In her Teen, she picked Coffee; Right now she’s at the Apex of Tech Space in Kenya

Tech Space in Kenya

I knew when I was growing up that I either wanted to be a lawyer, a journalist, or a business person,” – Rebecca Wanjiku told the Business Daily.

Ironically, Rebecca (now 38 years old) is the founder Fireside Group. An engineering infrastructure firm that serves big-time clients like Safaricom and Kenya Power. You see, Wanjiku hails from Kiambu, a part of Kenya that during her teenage years used to plant coffee. Her first source of earning (well, pocket change) was through picking coffee in the farms.

Rebecca was later employed as a journalist, she actually got to become one of the three things she had hoped for during her teen years, and during her career in journalism, she crossed paths with the tech world.

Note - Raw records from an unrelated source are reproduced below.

(** The amounts of resource [r] that the releases of a sequence of calls
    give back. *)
Fixpoint released (ops : list operation) (r : nat) : Z :=
  match ops with
  | [] => 0%Z
  | Request _ _ :: ops' => released ops' r
  | Release _ amounts :: ops' => (entry amounts r + released ops' r)%Z
  end.

(** What the scan maintains on any state, rectangular or not: the marked
    processes, in the order in which they were marked, form a run along
    which every Need was covered, and the first [numResources] entries of
    [work] are what that run has accumulated. *)
Definition scan_sound (b : Banker) (st : scan) : Prop :=
  length (safe st) = numProcesses b ∧
  ∃ order,
    NoDup order ∧
    (∀ p, p ∈ order ↔ safe st !! p = Some true) ∧
    length order = count st ∧
    (∀ r, r < numResources b →
       entry (work st) r = (entry (available b) r + held b r order)%Z) ∧
    (∀ k p, order !! k = Some p →
       ∀ r, r < numResources b → (Need b p r ≤ work_before b order k r)%Z).

End BankersAlgorithm.

Import BankersAlgorithm.

(** * Basic facts about the building blocks *)

Lemma checked_Some z z' :
  checked z = Some z' ↔ z' = z ∧ (INT_MIN ≤ z ≤ INT_MAX)%Z.
Proof.
  unfold checked, int_fits.
  destruct (Z.leb_spec INT_MIN z), (Z.leb_spec z INT_MAX); simpl;
    split; intros H'; try discriminate; try (destruct H'; lia);
    [inversion H'; split; [reflexivity | lia] | destruct H' as [-> _]; reflexivity].
Qed.

Lemma int_add_Some a c z :
  int_add a c = Some z ↔ z = (a + c)%Z ∧ (INT_MIN ≤ a + c ≤ INT_MAX)%Z.
Proof. apply checked_Some. Qed.

Lemma int_sub_Some a c z :
  int_sub a c = Some z ↔ z = (a - c)%Z ∧ (INT_MIN ≤ a - c ≤ INT_MAX)%Z.
Proof. apply checked_Some. Qed.

Lemma index_Some i p : index i = Some p ↔ (0 ≤ i)%Z ∧ p = Z.to_nat i.
Proof.
  unfold index. destruct (Z.ltb_spec i 0); split; intros H'.
  - discriminate.
  - lia.
  - inversion H'. split; [lia | reflexivity].
  - destruct H' as [_ ->]. reflexivity.
Qed.

Lemma vset_Some {A} (v v' : list A) i x :
  vset v i x = Some v' ↔ i < length v ∧ v' = <[i:=x]> v.
Proof.
  unfold vset. destruct (decide (i < length v)); split; intros H'.
  - inversion H'. auto.
  - destruct H' as [_ ->]. reflexivity.
  - discriminate.
  - destruct H'. lia.
Qed.

Lemma vset_lt {A} (v : list A) i x : i < length v → vset v i x = Some (<[i:=x]> v).
Proof. intros. apply vset_Some. auto. Qed.

Lemma bind_Some_inv {A B} (m : option A) (f : A → option B) y :
  m ≫= f = Some y → ∃ x, m = Some x ∧ f x = Some y.
Proof. destruct m as [x|]; simpl; [eauto | discriminate]. Qed.

(** Splits a hypothesis [x ← m; k = Some y] into [m = Some x] and the rest. *)
Ltac bind_inv H :=
  repeat
    (let x := fresh "x" in
     let E := fresh "E" in
     apply bind_Some_inv in H; destruct H as (x & E & H)).

(** Loop rules: an invariant carried through the iterations, for a loop
    known to return and for a loop whose body always returns. *)
Lemma for_loop_inv {St} (P : nat → St → Prop) n (body : nat → St → option St) s s' :
  for_loop n body s = Some s' →
  P 0 s →
  (∀ i t t', i < n → P i t → body i t = Some t' → P (S i) t') →
  P n s'.
Proof.
  revert s'. induction n as [|n IH]; intros s' Hrun H0 Hstep; simpl in Hrun.
  - inversion Hrun. subst. exact H0.
  - apply bind_Some_inv in Hrun. destruct Hrun as (t & Ht & Hb).
    apply (Hstep n t s'); [lia | | exact Hb].
    apply IH; [exact Ht | exact H0 |].
    intros i u u' Hi. apply Hstep. lia.
Qed.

Her career in journalism can be traced to 1997 when during her high school commerce club made a trip to the Kenya Times office. Few weeks after the school trip, she sent a letter to the editor at Kenya Times, convincing him to hire her as a journalist.

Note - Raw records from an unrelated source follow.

Lemma canon_emin m e : canon m e → -1074 ≤ e.
Proof. unfold canon. rewrite fexp_unfold. lia. Qed.

(** Canonical numbers compare by exponent, then mantissa. *)
Lemma canon_compare m1 e1 m2 e2 :
  canon m1 e1 → canon m2 e2 → val (Z.pos m1) e1 ≤ val (Z.pos m2) e2 →
  e1 < e2 ∨ e1 = e2 ∧ Z.pos m1 ≤ Z.pos m2.
Proof.
  intros C1 C2 H. pose proof (canon_emin _ _ C1). pose proof (canon_emin _ _ C2).
  destruct (Z.lt_trichotomy e1 e2) as [|[->|Hgt]]; [by left| |].
  - right. split; [done|]. apply (val_mono _ _ e2); [unfold K; lia|done].
  - exfalso. unfold K in *.
    apply val_le_log2 in H; [|unfold K; lia..].
    unfold canon in *. rewrite digits2_pos_log2 in *.
    pose proof (fexp_mono (Z.log2 (Z.pos m1) + 1 + e1) (Z.log2 (Z.pos m2) + 1 + e2)).
    lia.
Qed.

(** *** Shifting right with sticky bits *)

Definition sticky (r : shr_record) : bool := shr_r r || shr_s r.

Lemma shr_1_spec M n mrs (s0 : bool) :
  0 ≤ M → 0 ≤ n →
  shr_m mrs = M / 2 ^ n →
  sticky mrs = s0 || negb (M mod 2 ^ n =? 0) →
  shr_m (shr_1 mrs) = M / 2 ^ (n + 1) ∧
  sticky (shr_1 mrs) = s0 || negb (M mod 2 ^ (n + 1) =? 0).
Proof.
  intros HM Hn Hm Hs. rewrite Z.pow_add_r, Z.pow_1_r by lia.
  pose proof (Z.pow_pos_nonneg 2 n ltac:(lia) Hn) as HP.
  pose proof (Z.mod_pos_bound M (2 ^ n) HP) as HR.
  rewrite <-Z.div_div by lia. rewrite <-Hm.
  assert (HQ : 0 ≤ shr_m mrs) by (rewrite Hm; apply Z.div_pos; lia).
  assert (Hmod : M mod (2 ^ n * 2) = M mod 2 ^ n + 2 ^ n * (shr_m mrs mod 2)).
  { rewrite Hm. apply Z.rem_mul_r; lia. }
  rewrite Hmod. clear Hmod Hm. revert HR Hs. generalize (M mod 2 ^ n). intros R HR Hs.
  destruct mrs as [m r s]; unfold sticky in *; simpl in HQ, Hs |- *.
  assert (Hev : ∀ x, x mod 2 = 0 → R + 2 ^ n * (x mod 2) = R) by (intros x ->; lia).
  assert (Hod : ∀ x, x mod 2 = 1 → (R + 2 ^ n * (x mod 2) =? 0) = false)
    by (intros x ->; apply Z.eqb_neq; lia).
  destruct m as [|[p|p|]|p]; simpl; [..|lia].
  - rewrite Hev, <-Hs by done. split; [done|]. by destruct r, s.
  - assert (Z.pos p~1 mod 2 = 1) as H by (rewrite Pos2Z.inj_xI, Z.add_comm, Z.mul_comm; apply Z_mod_plus_full).
    rewrite Hod, orb_true_r by done. split; [|done].
    rewrite Pos2Z.inj_xI, Z.mul_comm, Z.div_add_l by lia. change (1 / 2) with 0. lia.
  - assert (Z.pos p~0 mod 2 = 0) as H by (rewrite Pos2Z.inj_xO, Z.mul_comm; apply Z_mod_mult).
    rewrite Hev, <-Hs by done. split; [|by destruct r, s].
    rewrite Pos2Z.inj_xO, Z.mul_comm, Z.div_mul by lia. lia.
  - rewrite Hod, orb_true_r by done. done.
Qed.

Rebecca told the editor in the letter, “I believe I am a born journalist” among other convincing words. Long story short, come November 17th, 1997, that is four days after Rebecca sat for her Kenya national high school examination (KCSE), she got hired by Kenya Times as a journalist.

At the time, the journalism world was a male-dominated field, like many other professional fields at that time. To survive in that field, Rebecca had to develop some thick skin to put up with all the male chauvinism and discrimination against women trying to build their professional career.

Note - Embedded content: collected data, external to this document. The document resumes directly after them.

Lemma sum_wrap_exact l :
  Forall rtt_small l → (length l ≤ 20)%nat → sum_wrap l = zsum id l.
Proof.
  intros Hl Hlen. unfold sum_wrap.
  assert (∀ acc, 0 ≤ acc → acc + zlen l * 2 ^ 58 < 2 ^ 63 →
    fold_left (λ total s, wrap64 (total + s)) l acc = acc + zsum id l) as H.
  { clear Hlen. induction Hl as [|x l Hx Hl IH]; intros acc Hacc Hb; simpl; [pw; lia|].
    unfold rtt_small in Hx. simpl in Hb.
    rewrite wrap64_small by (unfold int64_ok; lia).
    rewrite IH by lia. rewrite zsum_cons. unfold id. lia. }
  rewrite H by lia. lia.
Qed.

Lemma zsum_bounds (l : list Z) lo hi :
  Forall (λ s, lo ≤ s ≤ hi) l → zlen l * lo ≤ zsum id l ≤ zlen l * hi.
Proof.
  induction 1 as [|x l Hx _ IH]; [simpl; pw; lia|].
  rewrite zsum_cons. simpl length. rewrite Nat2Z.inj_succ, !Z.mul_succ_l.
  change (id x) with x. lia.
Qed.

Lemma avg_of_bounds l lo hi :
  l ≠ [] → Forall rtt_small l → (length l ≤ 20)%nat →
  Forall (λ s, lo ≤ s ≤ hi) l → 0 ≤ lo → lo ≤ avg_of l ≤ hi.
Proof.
  intros Hne Hs Hlen Hb Hlo. unfold avg_of. rewrite sum_wrap_exact by done.
  pose proof (zsum_bounds l lo hi Hb) as [H1 H2].
  assert (0 < zlen l) by (destruct l; [done|simpl; lia]).
  assert (0 ≤ zsum id l) by nia.
  rewrite Z.quot_div_nonneg by lia. split.
  - apply Z.div_le_lower_bound; lia.
  - apply Z.div_le_upper_bound; lia.
Qed.

(** *** The success rate stays in the unit interval *)

(** A valid binary64 number between 0 and 1. *)
Definition unit_float (x : float64) : Prop :=
  nonneg_valid x ∧ is_finite x = true ∧ fle x f1 = true.

Definition unit_check (x : float64) : bool :=
  match x with
  | S754_finite false m e => (fexp64 (Z.pos (digits2_pos m) + e) =? e) && (e <=? 971) && fle x f1
  | S754_zero _ => fle x f1
  | _ => false
  end.

Lemma unit_check_sound x : unit_check x = true → unit_float x.
Proof.
  destruct x as [s| | |[] m e]; try done; cbn -[fle]; intros H; zbool; by split_and!.
Qed.

Lemma unit_float_f0 : unit_float f0.
Proof. split_and!; [done..|vm_compute; reflexivity]. Qed.
Lemma unit_float_f1 : unit_float f1.
Proof.
  split; [|split; vm_compute; reflexivity].
  change f1 with (S754_finite false 4503599627370496 (-52)).
  split; [done|]. split; [vm_compute; reflexivity|zcompute].
Qed.
Lemma unit_float_one_minus_alpha : unit_float one_minus_alpha.
Proof.
  split; [|split; vm_compute; reflexivity].
  change one_minus_alpha with (S754_finite false 6305039478318694 (-53)).
  split; [done|]. split; [vm_compute; reflexivity|zcompute].
Qed.

(** The fresh observation, weighted, leaves room for the aged rate. *)
Lemma weighted_observation (success : bool) :
  let obs := fmul alpha_ewma (if success then f1 else f0) in
  nonneg_valid obs ∧ is_finite obs = true ∧ fval obs + fval one_minus_alpha ≤ fval f1.
Proof.
  destruct success; cbv zeta.
  - change (fmul alpha_ewma f1) with (S754_finite false 5404319552844595 (-54)).
    split; [split; [done|split; [vm_compute; reflexivity|zcompute]]|].
    split; [done|zcompute].
  - change (fmul alpha_ewma f0) with f0. split; [done|split; [done|zcompute]].
Qed.

Lemma fle_f1_finite x : nonneg_valid x → fle x f1 = true → is_finite x = true.
Proof.
  destruct x as [|s| |]; try done. simpl. intros -> [_ [_ H]]%fle_spec.
  exfalso. apply H. left. simpl. lia.
Qed.

(** One EWMA step, for either outcome of the probe. *)
Lemma ewma_unit rate (success : bool) :
  unit_float rate →
  unit_float (fadd (fmul alpha_ewma (if success then f1 else f0))
                   (fmul one_minus_alpha rate)).
Proof.
  intros (Hv & Hf & Hle).
  destruct unit_float_one_minus_alpha as (H7v & H7f & H7).
  destruct (weighted_observation success) as (Hov & Hof & Hosum).
  destruct unit_float_f1 as (H1v & H1f & _).
  set (obs := fmul alpha_ewma _) in *.
  destruct (fmul_spec one_minus_alpha rate) as [Hmv Hmle]; [done..|].
  assert (fle (fmul one_minus_alpha rate) one_minus_alpha = true) as Hm7.
  { apply Hmle; [done..|].
    apply (fle_fval rate f1) in Hle; [|done..].
    rewrite <-fval_f1. apply Z.mul_le_mono_nonneg_l; [by apply fval_nonneg|done]. }
  assert (fle (fmul one_minus_alpha rate) f1 = true) as Hm1 by (by eapply fle_trans).
  assert (is_finite (fmul one_minus_alpha rate) = true) as Hmf by (by apply fle_f1_finite).
  apply fle_fval in Hm7; [|done..].
  destruct (fadd_spec obs (fmul one_minus_alpha rate)) as [Hav Hale]; [done..|].
  assert (fle (fadd obs (fmul one_minus_alpha rate)) f1 = true) as Ha1.
  { apply Hale; [done..|lia]. }
  split_and!; [done|by apply fle_f1_finite|done].
Qed.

Her journalism journey gravitated towards technology, and with time she became a journalist to reckon with within that space. In due course, international news agencies began sorting after her, but that is not when she got her big break.

Rebecca’s big break came during her interview with a senior government official in 2005, where she asked one question that changed her career from tech journalism to tech service provider.

I asked him, what are the opportunities in tech for people who don’t have a lot of money?” Rebecca asked her interviewee.

The respondent told her, invest in ICT support services, and that was the beginning of everything. That gave Rebecca the bold idea of starting her own ICT support service company, and she turned to all her saving and joined it with some from her mother, and by 2008, she had an ICT support service company, Fireside Group, installing DStv.

Soon, telecom companies began outsourcing some of their work, and Rebecca’s firm was already well positioned to take up some of the contracts. As a matter of fact, Safaricom, the most successful telecom company in Kenya, was among her first clients. Other big-time clients Fireside serves include Kenya Power and Rural Electrification Authority among others.

Although she has faced her fair share of challenges, it will be fair to say she pulled through. Currently, Fireside Group has over 100 employees, owns the building where its headquarters is based; a four-story, 25,000 square-foot building located at Lower Kabete Road in Nairobi.

Rebecca Wanjiku serves as a role model of a businesswoman who is making it in the male-chauvinism-filled waters that is the tech space. She definitely inspires many young females who are thinking of taking that plunge into the tech space waters.